As an example, the solution of the equation: Y = 68-23 = 45. Using the method of addition, the number 68 is represented as the difference of the numbers 100 and 32 (68 = 10-32). As a result, the equation reduces to the following form: Y = 68-23 = 100-32-23 = 100- (32 + 23) = 27. Such a transformation replaces subtraction with addition and subtraction of the result of addition from 100, which is the inverse of addition. Consequently, it remains to solve the problem of automatic addition to ten, for which two lines of numbers are plotted on all rulers, and on the cover of a workbook abacus - two windows of output, arranged so that the sums of two numbers displayed in the windows and located under each other ten.

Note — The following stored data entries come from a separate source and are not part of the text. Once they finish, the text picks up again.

Lemma prepare_classes_view sep (tbl : list Class) :
  forall t, prepare_classes sep tbl = Ok t -> classes_view t = classes_view tbl.
Proof.
  induction tbl as [|c tbl IH]; intros t H; cbn [prepare_classes] in H.
  - inversion H; reflexivity.
  - destruct (prepare_metrics sep c (metrictbl c)) as [t1| |] eqn:E1; try discriminate.
    cbn [bind] in H.
    destruct (prepare_classes sep tbl) as [t2| |] eqn:E2; try discriminate.
    cbn [bind] in H. inversion H; subst. unfold classes_view. cbn [map].
    cbn [metrictbl set_metrictbl].
    rewrite (prepare_metrics_view _ _ _ _ E1). f_equal. exact (IH _ eq_refl).
Qed.

Lemma multifile_device_view fs sr rowidx ts d d' :
  multifile_device fs sr rowidx ts d = Ok d' -> dev_view d' = dev_view d.
Proof.
  unfold multifile_device. destruct (active d); [|intros H; inversion H; reflexivity].
  destruct (rowidx >=? sr); [|intros H; inversion H; reflexivity].
  destruct (get_value rowidx (valuetbl d)); try discriminate. cbn [bind].
  unfold fprintf_device. destruct (fileptr d); [|discriminate].
  intros H; inversion H; reflexivity.
Qed.

Lemma multifile_devices_view fs sr rowidx ts (tbl : list Device) :
  forall t, multifile_devices fs sr rowidx ts tbl = Ok t ->
            map dev_view t = map dev_view tbl.
Proof.
  induction tbl as [|d tbl IH]; intros t H; cbn [multifile_devices] in H.
  - inversion H; reflexivity.
  - destruct (multifile_device fs sr rowidx ts d) as [d'| |] eqn:E1; try discriminate.
    cbn [bind] in H.
    destruct (multifile_devices fs sr rowidx ts tbl) as [t'| |] eqn:E2; try discriminate.
    cbn [bind] in H. inversion H; subst. cbn [map].
    rewrite (multifile_device_view _ _ _ _ _ _ E1), (IH _ eq_refl). reflexivity.
Qed.

Lemma multifile_metric_view fs rowidx ts c m m' :
  multifile_metric fs rowidx ts c m = Ok m' -> met_view m' = met_view m.
Proof.
  unfold multifile_metric, met_view. destruct (classtype c =? VECTORCLASS)%char.
  - destruct (devicetbl m) as [|d tbl] eqn:Ed; [discriminate|].
    destruct (multifile_device fs (startrow c) rowidx ts d) as [d'| |] eqn:E1;
      try discriminate.
    cbn [bind]. intros H; inversion H; subst. cbn.
    rewrite (multifile_device_view _ _ _ _ _ _ E1). reflexivity.
  - destruct (multifile_devices fs (startrow c) rowidx ts (devicetbl m)) as [t| |] eqn:E1;
      try discriminate.
    cbn [bind]. intros H; inversion H; subst. cbn.
    rewrite (multifile_devices_view _ _ _ _ _ _ E1). reflexivity.
Qed.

In his design, Perrault used the elements that were first used by the Scottish mathematician John Napier in the simplest replicating device. It was intended to multiply, divide, extract the square root and was described in detail by Napier in the last publication during his lifetime (Rabdologia seu Numerationis, 1617).
Naper's sticks
A description of the rhabdological abacus shows its difference from the computers existing at that time. And, importantly, the device was pretty easy to use. However, the rhabdological abacus did not receive due recognition. Perhaps because of the unreliability of the device of a spring-loaded hook (it was used not only for carrying, but also for fixing the slats in positions corresponding to the input numbers), which, during continuous operation, often failed. But if the realized invention did not become widely used in practice, then the ideas of Perrault, later found application in other simple and reliable counting devices (“Kummer numerator”, “Hans Zabelny Comptator”, etc.).
"Kummer Reader" (1846)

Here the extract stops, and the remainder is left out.